First, Xiao Bai tests the code comparison to determine the performance before and after caching:

public void testCache() throws Exception { Date startTime = new Date(); int count = 100000; for(int i = 0; i<count; i++) { Expression script = AviatorEvaluator.getInstance().compile("#`v_a`+#`v_b`", true); Map<String, Object> env = new HashMap<String, Object>(2); env.put("v_a", i); env.put("v_b", i+1); Object value = script.execute(env); } system.out.println (string.format (" Cache time: %d ms", new Date().gettime () -starttime.gettime ())); System.out.println(String.

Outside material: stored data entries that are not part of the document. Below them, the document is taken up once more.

Lemma scanned_step (k : nat) (acc : EdgeScan) :
  scanned point polygonPoints k acc ->
  scanned point polygonPoints (S k)
    (edgeScanStep point polygonPoints acc k).
Proof.
  unfold scanned, edgeScanStep. intros Hacc.
  destruct (edgeProjection point polygonPoints k) as [projection|] eqn:Hproj.
  - destruct (distance point projection <? EDGE_DETECTION_THRESHOLD) eqn:Hd;
      simpl.
    + destruct (distance point projection <? closestDistance acc) eqn:Hbest.
      * (* a new minimum *)
        simpl. split; [reflexivity|]. exists k.
        split; [lia|]. split; [reflexivity|]. split; [split; assumption|].
        intros j q' Hj [Hq' Hdq'].
        destruct (Nat.eq_dec j k) as [->|Hne].
        { rewrite Hproj in Hq'. injection Hq' as <-. split; [|lia].
          destruct (distance point projection <? distance point projection)
            eqn:Hirr; [|reflexivity].
          now rewrite (FloatOrder.ltb_asym _ _ Hirr) in Hirr. }
        assert (Hjk : (j < k)%nat) by lia.
        assert (Hlt : (distance point projection <? distance point q') = true).
        { destruct (closestPoint acc) as [q0|].
          - destruct Hacc as (Hd0 & i0 & _ & _ & _ & Hmin).
            destruct (Hmin j q' Hjk (conj Hq' Hdq')) as [Hge _].
            rewrite Hd0 in Hbest.
            exact (FloatOrder.ltb_below_earlier _ _ _ _ Hbest Hge Hdq').
          - destruct Hacc as [_ Hnone].
            destruct (Hnone j q' Hjk (conj Hq' Hdq')). }
        split; [now apply FloatOrder.ltb_asym|auto].
      * (* a candidate that is not below the minimum *)
        destruct (closestPoint acc) as [q0|].
        -- destruct Hacc as (Hd0 & i0 & Hi0 & Hidx & Hcand & Hmin).
           split; [assumption|]. exists i0.
           split; [lia|]. split; [assumption|]. split; [assumption|].
           intros j q' Hj [Hq' Hdq'].
           destruct (Nat.eq_dec j k) as [->|Hne].
           ++ rewrite Hproj in Hq'. injection Hq' as <-.
              rewrite Hd0 in Hbest. split; [assumption|lia].
           ++ apply Hmin; [lia|split; assumption].
        -- destruct Hacc as [Hinf _]. rewrite Hinf in Hbest.
           rewrite (FloatOrder.ltb_infinity _ _ Hd) in Hbest. discriminate.
    + (* the projection is too far *)
      destruct (closestPoint acc) as [q0|].
      * destruct Hacc as (Hd0 & i0 & Hi0 & Hidx & Hcand & Hmin).
        split; [assumption|]. exists i0.
        split; [lia|]. split; [assumption|]. split; [assumption|].
        intros j q' Hj [Hq' Hdq'].
        destruct (Nat.eq_dec j k) as [->|Hne].
        -- rewrite Hproj in Hq'. injection Hq' as <-. congruence.
        -- apply Hmin; [lia|split; assumption].
      * destruct Hacc as [Hinf Hnone]. split; [assumption|].
        intros j q' Hj [Hq' Hdq'].
        destruct (Nat.eq_dec j k) as [->|Hne].
        -- rewrite Hproj in Hq'. injection Hq' as <-. congruence.
        -- apply (Hnone j q'); [lia|split; assumption].
  - (* no projection on this edge *)
    destruct (closestPoint acc) as [q0|].
    + destruct Hacc as (Hd0 & i0 & Hi0 & Hidx & Hcand & Hmin).
      split; [assumption|]. exists i0.
      split; [lia|]. split; [assumption|]. split; [assumption|].
      intros j q' Hj [Hq' Hdq'].
      destruct (Nat.eq_dec j k) as [->|Hne]; [congruence|].
      apply Hmin; [lia|split; assumption].
    + destruct Hacc as [Hinf Hnone]. split; [assumption|].
      intros j q' Hj [Hq' Hdq'].
      destruct (Nat.eq_dec j k) as [->|Hne]; [congruence|].
      apply (Hnone j q'); [lia|split; assumption].
Qed.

Format (" cache memory usage: %d", Runtime.getRuntime().totalMemory() - Runtime.getRuntime().freeMemory())); } public void testNoCache() throws Exception { Date startTime = new Date(); int count = 100000; for(int i = 0; i<count; i++) { Expression script = AviatorEvaluator.getInstance().compile(String.format("%d+%d", i, i+1)); Object value = script.execute(); } system.out.println (string.format (" No cache time: %d ms", new Date().gettime () -starttime.gettime ())); System.out.println(String. Format (" Memory usage with no cache: %d", Runtime.getRuntime().totalMemory() - Runtime.getRuntime().freeMemory())); }Copy the code

Figure 4 time and memory for Aviator without cache

Figure 5 Aviator cache time and memory

It can be seen from the above experiments that in the case of 100000 Aviator expression engine calls, whether there is cache will greatly affect the time and memory usage of Aviator. It is also proved from the side that aviator without cache is a meta space memory problem.

conclusion

Finally, Xiao Bai re-optimized the service program of Cloud.hfData. It’s been a difficult time, but it’s been fruitful. Some thoughts on performance optimization for Java programs:

First, when locating problems, don’t be influenced by past experience or experience, and keep objective and calm.

Second, the positioning of problems must be based on data, using statistical analysis and comparison tools.

Thirdly, I am familiar with Memory model of JVM program and analysis tools such as JMAP, JSTAT, MAT (Memory Analyser Tool)

Fourth, summarize the process, form their own set of performance optimization solutions.